The report traces the problem to earlier abuses in the Child Care Assistance Program (CCAP) beginning in the early 2010s that later morphed into schemes tied to the Feeding Our Future effort and then spread into a range of Medicaid waiver services, Robbins said. Those services named by the committee include housing stabilization, autism centers, adult day care, non-emergency medical transportation and interpretive services.

Rep. Pam Altendorf, a member of the committee, urged Minnesotans to read the report and said the scale of the problem is large. Quoting U.S. Attorney Joe Thompson, she said "we could not prosecute our way out of this fraud," and pointed to the housing stabilization program as a concrete example: an early estimate of roughly $2.6 million that the committee described later as expanding to about $105,000,000 before dropping to roughly $57,000,000 after public exposure and enforcement actions, including FBI raids in July 2025.

Rep. Isaac Schultz described the fraud as "industrial scale," saying the committee laid out how oversight failed and that available tools were not used to stop improper payments. Schultz repeated the committee's conclusion that some of the same actors moved between programs and that the state's experience will require sustained oversight and coordination to prevent recurrence.

A committee member introduced as Representative Anderson, who described prior service as a state auditor and commissioner, urged broad reforms and noted the legislature passed an office of inspector general (House File 1). Anderson said her understanding is the governor signed the OIG bill and that the inspector general's office will begin in January. She described a fall commission process to interview candidates (an eight-member, bipartisan panel that will recommend nominees to the next governor) and said the governor's nominee will require a three-fifths vote in the Senate.

Anderson told the committee the inspector general's office will have wide authority to look at any public dollar, program recipient or vendor. In an interim period while the office is staffed the inspector general can enter agreements with local or state law-enforcement partners; Anderson said the inspector general's full police powers (including arrest and direct prosecution authority) will phase in later, per the timeline discussed by the committee.

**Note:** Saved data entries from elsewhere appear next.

Definition toString_chars (x : t) : list ascii :=
  match x with
  | NaN => list_ascii_of_string "NaN"
  | Inf neg => (if neg then ["-"%char] else []) ++ list_ascii_of_string "Infinity"
  | Fin neg c e =>
      if N.eqb c 0 then ["0"%char]
      else (if neg then ["-"%char] else []) ++ finite_chars c e
  end.

(** [x.toString()]: the sign of a zero is not printed. *)
Definition toString (x : t) : string := string_of_list_ascii (toString_chars x).

(** Digits of a positive [c * 10^e] in base [b], rounded to [precision]
    significant base-[b] digits, in positional notation. *)
Definition base_chars (b : N) (c : N) (e : Z) : list ascii :=
  let num := c * 10 ^ Z.to_N e in
  let den := 10 ^ Z.to_N (- e) in
  let s := (ndigits b den + S precision)%nat in
  let q := num * b ^ N.of_nat s / den in
  let '(c1, e1) := round_sd b precision q (- Z.of_nat s) in
  let '(m, ex) := strip b c1 e1 in
  let ds := render b m in
  let k := (Z.of_nat (length ds) + ex)%Z in
  if (0 <=? ex)%Z then ds ++ zeros (Z.to_nat ex)
  else if (0 <? k)%Z
       then take (Z.to_nat k) ds ++ "."%char :: drop (Z.to_nat k) ds
       else ["0"; "."]%char ++ zeros (Z.to_nat (- k)) ++ ds.

(** The digits after the prefix: ["0"] for a zero. *)
Definition base_body (b : N) (c : N) (e : Z) : list ascii :=
  if N.eqb c 0 then ["0"%char] else base_chars b c e.

(** [toStringBinary(x, baseOut)] without the [sd] argument. *)
Definition toStringBinary_chars (x : t) (baseOut : N) (prefix : list ascii)
  : list ascii :=
  match x with
  | NaN => list_ascii_of_string "NaN"
  | Inf neg => (if neg then ["-"%char] else []) ++ list_ascii_of_string "Infinity"
  | Fin neg c e =>
      (if neg then ["-"%char] else []) ++ prefix ++ base_body baseOut c e
  end.

Definition toBinary (x : t) : string :=
  string_of_list_ascii (toStringBinary_chars x 2 ["0"; "b"]%char).

Definition toHexadecimal (x : t) : string :=
  string_of_list_ascii (toStringBinary_chars x 16 ["0"; "x"]%char).

(** *** Rounding to decimal places and fixed-point printing *)

(** [finalise(x, dp + x.e + 1, rounding)]: the value with at most [dp]
    decimal places, the magnitude rounded half up. The sign stays, also
    when the result is zero; NaN and the infinities are returned as they
    are. *)
Definition round_places (x : t) (dp : Z) : t :=
  match x with
  | Fin neg c e =>
      if N.eqb c 0 then x
      else if (- dp <=? e)%Z then x
      else of_parts neg (round_half_up 10 c (Z.to_nat (- dp - e))) (- dp)
  | _ => x
  end.

(** [x.toDecimalPlaces(dp)] for an integer [dp] the engine accepts. *)
Definition toDecimalPlaces (x : t) (dp : Z) : t := round_places x dp.

(** The largest number of decimal places the engine accepts. *)
Definition MAX_DIGITS : Z := 1000000000%Z.

(** [finiteToString(y, false, sd)] with [sd = dp + y.e + 1] on the digits
    [c] and exponent [e] of [y]: positional notation, padded with zeros
    to [sd] significant digits. A zero has the digit string ["0"] and
    the exponent 0. *)
Definition fixed_chars (c : N) (e : Z) (dp : Z) : list ascii :=
  let str := N_chars c in
  let len := Z.of_nat (length str) in
  let E := if N.eqb c 0 then 0%Z else sci_exp c e in
  let sd := (dp + E + 1)%Z in
  let pads (k : Z) := negb (sd =? 0)%Z && (0 <? k)%Z in
  if (E <? 0)%Z then
    let s1 := (["0"; "."]%char ++ zeros (Z.to_nat (- E - 1)) ++ str)%list in
    if pads (sd - len)%Z then s1 ++ zeros (Z.to_nat (sd - len)) else s1
  else if (len <=? E)%Z then
    let s1 := (str ++ zeros (Z.to_nat (E + 1 - len)))%list in
    if pads (sd - E - 1)%Z
    then s1 ++ "."%char :: zeros (Z.to_nat (sd - E - 1)) else s1
  else
    let s1 := if (E + 1 <? len)%Z
              then (take (Z.to_nat (E + 1)) str
                    ++ "."%char :: drop (Z.to_nat (E + 1)) str)%list
              else str in
    if pads (sd - len)%Z
    then (if (E + 1 =? len)%Z then s1 ++ ["."%char] else s1)
         ++ zeros (Z.to_nat (sd - len))
    else s1.

(** [finiteToString] of the rounded value: unsigned, also for the values
    that are not finite. *)
Definition unsigned_fixed_chars (y : t) (dp : Z) : list ascii :=
  match y with
  | NaN => list_ascii_of_string "NaN"
  | Inf _ => list_ascii_of_string "Infinity"
  | Fin _ c e => fixed_chars c e dp
  end.

(** [x.isNeg() && !x.isZero()] *)
Definition prints_minus (x : t) : bool :=
  match x with
  | NaN => false
  | Inf neg => neg
  | Fin neg c _ => neg && negb (N.eqb c 0)
  end.

(** [x.toFixed(dp)] for an integer [0 <= dp <= MAX_DIGITS]: the sign is
    that of the value before it was rounded. *)
Definition toFixed_chars (x : t) (dp : Z) : list ascii :=
  ((if prints_minus x then ["-"%char] else [])
   ++ unsigned_fixed_chars (round_places x dp) dp)%list.

Definition toFixed (x : t) (dp : Z) : string :=
  string_of_list_ascii (toFixed_chars x dp).

(** *** Parsing: [new PreciseDecimal(str)] *)

Inductive parsed : Type :=
| Parsed (d : t)
| Invalid      (** [[DecimalError] Invalid argument] is thrown *)
| Unmodelled.  (** accepted by the engine, outside this model *)

(** The optional exponent part: [e], an optional sign, digits; then the
    end of the string. *)
Definition parse_exponent (l : list ascii) : option Z :=
  match l with
  | [] => Some 0%Z
  | a :: r =>
      if Ascii.eqb a "e" || Ascii.eqb a "E" then
        let '(neg, r1) := match r with
                          | "+"%char :: r1 => (false, r1)
                          | "-"%char :: r1 => (true, r1)
                          | _ => (false, r)
                          end in
        let '(ds, rest) := span_digits r1 in
        match ds, rest with
        | _ :: _, [] => Some (signed neg (chars_value ds))
        | _, _ => None
        end
      else None
  end.

(** [isDecimal] and [parseDecimal]: digits with an optional point and
    fraction digits, or a point and fraction digits, then an optional
    exponent; case-insensitive. *)
Definition parse_decimal (neg : bool) (l : list ascii) : option t :=
  let '(ip, r1) := span_digits l in
  let '(fp, r2, dot) := match r1 with
                        | "."%char :: r =>
                            let '(fp, r2) := span_digits r in (fp, r2, true)
                        | _ => ([], r1, false)
                        end in
  let mantissa_ok := match ip, fp with
                     | _ :: _, _ => true
                     | [], _ :: _ => dot
                     | [], [] => false
                     end in
  if mantissa_ok then
    match parse_exponent r2 with
    | Some ex => Some (of_parts neg (chars_value (ip ++ fp))
                                (ex - Z.of_nat (length fp)))
    | None => None
    end
  else None.

Definition bdigit (b : N) (a : ascii) : option N :=
  match hex_val a with
  | Some d => if d <? b then Some d else None
  | None => None
  end.

Fixpoint bdigits (b : N) (l : list ascii) : option (list N) :=
  match l with
  | [] => Some []
  | a :: r => match bdigit b a, bdigits b r with
              | Some d, Some ds => Some (d :: ds)
              | _, _ => None
              end
  end.

Definition has_point_or_p (l : list ascii) : bool :=
  existsb (fun a => Ascii.eqb a "." || Ascii.eqb a "p" || Ascii.eqb a "P") l.

(** An integer literal after its [0x], [0b] or [0o] prefix. Literals with
    a fraction or a binary exponent are accepted by the engine but are
    not modelled. *)
Definition parse_radix (neg : bool) (b : N) (l : list ascii) : parsed :=
  match l, bdigits b l with
  | _ :: _, Some ds => Parsed (of_parts neg (of_digits b ds) 0)
  | _, _ => if has_point_or_p l then Unmodelled else Invalid
  end.

(** [parseOther]. Digit separators ([1_000]) are accepted by recent
    versions of the engine only and are not modelled. *)
Definition parse_other (neg : bool) (l : list ascii) : parsed :=
  if existsb (Ascii.eqb "_") l then Unmodelled
  else if String.eqb (string_of_list_ascii l) "Infinity" then Parsed (Inf neg)
  else if String.eqb (string_of_list_ascii l) "NaN" then Parsed NaN
  else match l with
       | "0"%char :: p :: r =>
           if Ascii.eqb p "x" || Ascii.eqb p "X" then parse_radix neg 16 r
           else if Ascii.eqb p "b" || Ascii.eqb p "B" then parse_radix neg 2 r
           else if Ascii.eqb p "o" || Ascii.eqb p "O" then parse_radix neg 8 r
           else Invalid
       | _ => Invalid
       end.

(** [v.charCodeAt(0) === 45] strips a minus sign, [=== 43] a plus sign. *)
Definition split_sign (l : list ascii) : bool * list ascii :=
  match l with
  | a :: v => if Ascii.eqb a "-" then (true, v)
              else if Ascii.eqb a "+" then (false, v)
              else (false, l)
  | [] => (false, l)
  end.

Definition parse_chars (l : list ascii) : parsed :=
  let '(neg, v) := split_sign l in
  match parse_decimal neg v with
  | Some d => Parsed d
  | None => parse_other neg v
  end.

Definition parse (s : string) : parsed := parse_chars (list_ascii_of_string s).

(** The nine method names the constructor binds. *)
Inductive arith : Type := Mul | Sub | Div | Add.
Inductive compare : Type := Gt | Gte | Lt | Lte | Eq.

Definition apply_arith (m : arith) : t -> t -> t :=
  match m with Mul => times | Sub => minus | Div => div | Add => plus end.

Definition apply_compare (m : compare) : t -> t -> bool :=
  match m with Gt => gt | Gte => gte | Lt => lt | Lte => lte | Eq => eq end.

End PreciseDecimal.

(* ===================================================================== *)
(** ** JS string helpers *)
(* ===================================================================== *)

Module JsString.

(** ASCII members of the WhiteSpace and LineTerminator classes that
    [String.prototype.trim] removes. Strings are byte strings here;
    the non-ASCII white space of the standard is not represented. *)
Definition is_space (a : ascii) : bool :=
  let n := N_of_ascii a in
  ((9 <=? n) && (n <=? 13)) || (n =? 32).

Fixpoint trim_start (l : list ascii) : list ascii :=
  match l with
  | a :: r => if is_space a then trim_start r else l
  | [] => []
  end.

Definition trim_chars (l : list ascii) : list ascii :=
  rev (trim_start (rev (trim_start l))).

(** [s.trim()] *)
Definition trim (s : string) : string :=
  string_of_list_ascii (trim_chars (list_ascii_of_string s)).

(** Pieces between occurrences of [sep]; [cur] is the piece being read. *)
Fixpoint split_chars (sep : ascii) (cur : list ascii) (l : list ascii)
  : list (list ascii) :=
  match l with
  | [] => [rev cur]
  | a :: r => if Ascii.eqb a sep
              then rev cur :: split_chars sep [] r
              else split_chars sep (a :: cur) r
  end.

(** [s.split(' ')] *)
Definition split_space (s : string) : list string :=
  map string_of_list_ascii (split_chars " " [] (list_ascii_of_string s)).

Fixpoint index_chars (a : ascii) (l : list ascii) (i : Z) : Z :=
  match l with
  | [] => (-1)%Z
  | x :: r => if Ascii.eqb x a then i else index_chars a r (i + 1)%Z
  end.

(** [s.indexOf(a)] for a one-character needle. *)
Definition indexOf (s : string) (a : ascii) : Z :=
  index_chars a (list_ascii_of_string s) 0%Z.

(** [s.substr(start)] for [start >= 0]. *)
Definition substr (s : string) (start : Z) : string :=
  string_of_list_ascii (drop (Z.to_nat start) (list_ascii_of_string s)).

End JsString.

(* ===================================================================== *)
(** ** Values, the object store and its monad *)
(* ===================================================================== *)

(** What the field [_scale] can hold at run time. The enum of [index.ts]
    compiles to the numbers 0 and 1; the other revisions use the strings
    ['min'] and ['coins']. The annotations are erased, so any number or
    string can arrive. *)
Inductive ScaleTag : Type :=
| NumTag (z : Z)
| StrTag (s : string).

#[global] Instance ScaleTag_eq_dec : EqDecision ScaleTag.
Proof. solve_decision. Defined.

(** [interface BigValConfig { decimals?: number }], for integral numbers.
    The library never writes to a configuration object, so it is stored by
    value. *)
Record BigValConfig : Type := { decimals : option Z }.

#[global] Instance BigValConfig_eq_dec : EqDecision BigValConfig.
Proof. solve_decision. Defined.

Abbreviation loc := positive (only parsing).

(** Heap cells: engine values and [BigVal] instances. An instance refers to
    its magnitude, so aliasing of magnitudes is visible. *)
Inductive cell : Type :=
| CDecimal (d : PreciseDecimal.t)
| CBigVal (_n : loc) (_scale : ScaleTag) (_config : BigValConfig).

(** The values of type [any] this model covers. *)
Inductive any : Type :=
| JUndefined
| JNull
| JNum (z : Z)            (** an integral number below 1e21 in magnitude *)
| JStr (s : string)
| JDecimal (l : loc)      (** an engine value *)
| JBigVal (l : loc)       (** an instance of the class *)
| JHexObj (_hex : string) (** a plain object with a [_hex] field *)
| JBigNumber (s : string) (** an object carrying the big-number marker the
                              revision probes for; [s] is its
                              [toString(10)] *).

(** The integers [JNum] stands for: below 1e21 a number prints as plain
    digits. *)
Definition js_integer (z : Z) : Prop := (Z.abs z < 10 ^ 21)%Z.

Inductive error : Type :=
| DecimalError (arg : string)       (** [[DecimalError] Invalid argument: arg] *)
| UnrecognizedScale (tag : ScaleTag) (** [Error(`Unrecognized scale: ${tag}`)] *)
| InvalidScale (tag : ScaleTag)     (** [Error(`Invalid scale: ${tag}`)] *)
| TypeError                         (** a property read on undefined or null *)
| OutsideModel                      (** an engine call this model does not cover *)
| Dangling (l : loc).               (** the store has no such object *)

Inductive outcome (A : Type) : Type :=
| Ok (a : A)
| Throw (e : error).
Arguments Ok {A} a.
Arguments Throw {A} e.

Abbreviation heap := (gmap loc cell).

(** Computations over the store that may throw. *)
Definition M (A : Type) : Type := heap -> outcome A * heap.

Committee members and questioners pressed officials on resources and staffing. Anderson said the fiscal note discussed by DHS included funding for additional oversight staff (she cited a fiscal-note line she described as about $5,000,000 tied to DHS oversight roles), and she said some recommendations from a prior O'Malley report were not enacted into statute because the legislature ran out of time.

Robbins and other panelists said culture change in agencies will be central to preventing fraud and restoring confidence among whistleblowers, and they emphasized the portal and new inspector general as mechanisms to make reporting effective.

The committee also recorded political accusations and contested explanations. Robbins said whistleblowers told committee staff they had been discouraged from reporting problems because some alleged abuses occurred within the Somali community and staff feared being accused of racism; she said the committee's position is that fraud must be called out regardless of the community involved.

The committee concluded without recording a formal vote during the briefing; members said they will continue oversight work during the interim and implement site visits and licensing changes described in the report. Officials said administrative details (including the OIG salary-setting process) will be set by the commission and the appropriate salary-setting commission or statute.